Work order
The answer is the complete listing below, written out again exactly.
_ _ _ _ _
(* ===== verification/_CoqProject ===== *)
-Q . S2P
Prelude.v
RBTree.v
RBZip.v
RBInsert.v
RBDelete.v
RBIter.v
RBSpec.v
DList.v
DListSpec.v
Queue.v
KeyTable.v
Hash.v
HashMap.v
HashSpec.v
Pool.v
PoolSpec.v
Timer.v
TimerSpec.v
Tlv.v
TlvSpec.v
XactBase.v
Octets.v
Words.v
Aes.v
AesRef.v
AesRounds.v
AesSpec.v
AesModes.v
AesModesSpec.v
Milenage.v
MilenageSpec.v
AkaSpec.v
Zuc.v
ZucSpec.v
EeaSpec.v
Snow.v
SnowSpec.v
Sha2.v
Sha2Spec.v
Base64.v
Base64Spec.v
Kdf.v
KdfSpec.v
Pkbuf.v
NasSecurity.v
NasSecuritySpec.v
NasExchange.v
NasCounts.v
OctetSpec.v
PfcpTypes.v
PfcpTypesSpec.v
Rates.v
RatesSpec.v
Gtp2Types.v
TftSpec.v
Gtp2Ies.v
Gtp2IesSpec.v
Routes.v
RouteTrie.v
RoutesSpec.v
UeIp.v
UeIpSpec.v
RuleMatch.v
RuleMatchSpec.v
GtpU.v
GtpUSpec.v
XactInv.v
PfcpXact.v
PfcpInv.v
PfcpOps.v
PfcpSpec.v
PfcpExpiry.v
PfcpNet.v
PfcpNetInv.v
PfcpNetSpec.v
GtpTypes.v
GtpXact.v
GtpInv.v
GtpOps.v
GtpSpec.v
Ltac names_step :=
  match goal with
  | H : _ ∈ _ ++ _ |- _ => apply elem_of_app in H; destruct H as [H|H]
  | H : _ ∈ _ :: _ |- _ => apply elem_of_cons in H; destruct H as [H|H]; [subst|]
  | H : _ ∈ [] |- _ => by apply elem_of_nil in H
  | H : _ ∉ _ ++ _ |- _ => apply not_elem_of_app in H; destruct H as [? ?]
  | H : _ ∉ _ :: _ |- _ => apply not_elem_of_cons in H; destruct H as [? ?]
  | H : ?x ∉ ?l, H' : ?x ∈ ?l |- _ => by destruct (H H')
  | D : disj ?l ?k, H : ?x ∈ ?l, H' : ?x ∈ ?k |- _ => by destruct (D _ H H')
  | H : ?x ≠ ?x |- _ => by destruct (H eq_refl)
  | |- _ ∉ _ => intro
  | |- _ ≠ _ => let E := fresh in intro E; first [discriminate E|injection E as E|idtac]; subst
  end.
Ltac in_list :=
  match goal with
  | |- _ ∈ _ ++ _ => apply elem_of_app; first [left; in_list|right; in_list]
  | |- _ ∈ _ :: _ => apply elem_of_cons; first [left; reflexivity|right; in_list]
  | |- _ => assumption
  end.
Ltac names := intros; repeat names_step; try in_list; try tauto; try congruence.
(** The same for a goal [NoDup _]. *)
Ltac nodup :=
  cbn;
  do 4 rewrite ?NoDup_app_disj, ?NoDup_cons, ?disj_app_l, ?disj_app_r, ?disj_cons_l,
    ?disj_cons_r, ?disj_nil_l, ?disj_nil_r, ?not_elem_of_app, ?not_elem_of_cons,
    ?not_elem_of_nil_iff, ?NoDup_nil_iff;
  split_and?; names.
_ _ _ _ _
Written answer
(* ===== verification/_CoqProject ===== *)
-Q . S2P
Prelude.v
RBTree.v
RBZip.v
RBInsert.v
RBDelete.v
RBIter.v
RBSpec.v
DList.v
DListSpec.v
Queue.v
KeyTable.v
Hash.v
HashMap.v
HashSpec.v
Pool.v
PoolSpec.v
Timer.v
TimerSpec.v
Tlv.v
TlvSpec.v
XactBase.v
Octets.v
Words.v
Aes.v
AesRef.v
AesRounds.v
AesSpec.v
AesModes.v
AesModesSpec.v
Milenage.v
MilenageSpec.v
AkaSpec.v
Zuc.v
ZucSpec.v
EeaSpec.v
Snow.v
SnowSpec.v
Sha2.v
Sha2Spec.v
Base64.v
Base64Spec.v
Kdf.v
KdfSpec.v
Pkbuf.v
NasSecurity.v
NasSecuritySpec.v
NasExchange.v
NasCounts.v
OctetSpec.v
PfcpTypes.v
PfcpTypesSpec.v
Rates.v
RatesSpec.v
Gtp2Types.v
TftSpec.v
Gtp2Ies.v
Gtp2IesSpec.v
Routes.v
RouteTrie.v
RoutesSpec.v
UeIp.v
UeIpSpec.v
RuleMatch.v
RuleMatchSpec.v
GtpU.v
GtpUSpec.v
XactInv.v
PfcpXact.v
PfcpInv.v
PfcpOps.v
PfcpSpec.v
PfcpExpiry.v
PfcpNet.v
PfcpNetInv.v
PfcpNetSpec.v
GtpTypes.v
GtpXact.v
GtpInv.v
GtpOps.v
GtpSpec.v
Ltac names_step :=
  match goal with
  | H : _ ∈ _ ++ _ |- _ => apply elem_of_app in H; destruct H as [H|H]
  | H : _ ∈ _ :: _ |- _ => apply elem_of_cons in H; destruct H as [H|H]; [subst|]
  | H : _ ∈ [] |- _ => by apply elem_of_nil in H
  | H : _ ∉ _ ++ _ |- _ => apply not_elem_of_app in H; destruct H as [? ?]
  | H : _ ∉ _ :: _ |- _ => apply not_elem_of_cons in H; destruct H as [? ?]
  | H : ?x ∉ ?l, H' : ?x ∈ ?l |- _ => by destruct (H H')
  | D : disj ?l ?k, H : ?x ∈ ?l, H' : ?x ∈ ?k |- _ => by destruct (D _ H H')
  | H : ?x ≠ ?x |- _ => by destruct (H eq_refl)
  | |- _ ∉ _ => intro
  | |- _ ≠ _ => let E := fresh in intro E; first [discriminate E|injection E as E|idtac]; subst
  end.
Ltac in_list :=
  match goal with
  | |- _ ∈ _ ++ _ => apply elem_of_app; first [left; in_list|right; in_list]
  | |- _ ∈ _ :: _ => apply elem_of_cons; first [left; reflexivity|right; in_list]
  | |- _ => assumption
  end.
Ltac names := intros; repeat names_step; try in_list; try tauto; try congruence.
(** The same for a goal [NoDup _]. *)
Ltac nodup :=
  cbn;
  do 4 rewrite ?NoDup_app_disj, ?NoDup_cons, ?disj_app_l, ?disj_app_r, ?disj_cons_l,
    ?disj_cons_r, ?disj_nil_l, ?disj_nil_r, ?not_elem_of_app, ?not_elem_of_cons,
    ?not_elem_of_nil_iff, ?NoDup_nil_iff;
  split_and?; names.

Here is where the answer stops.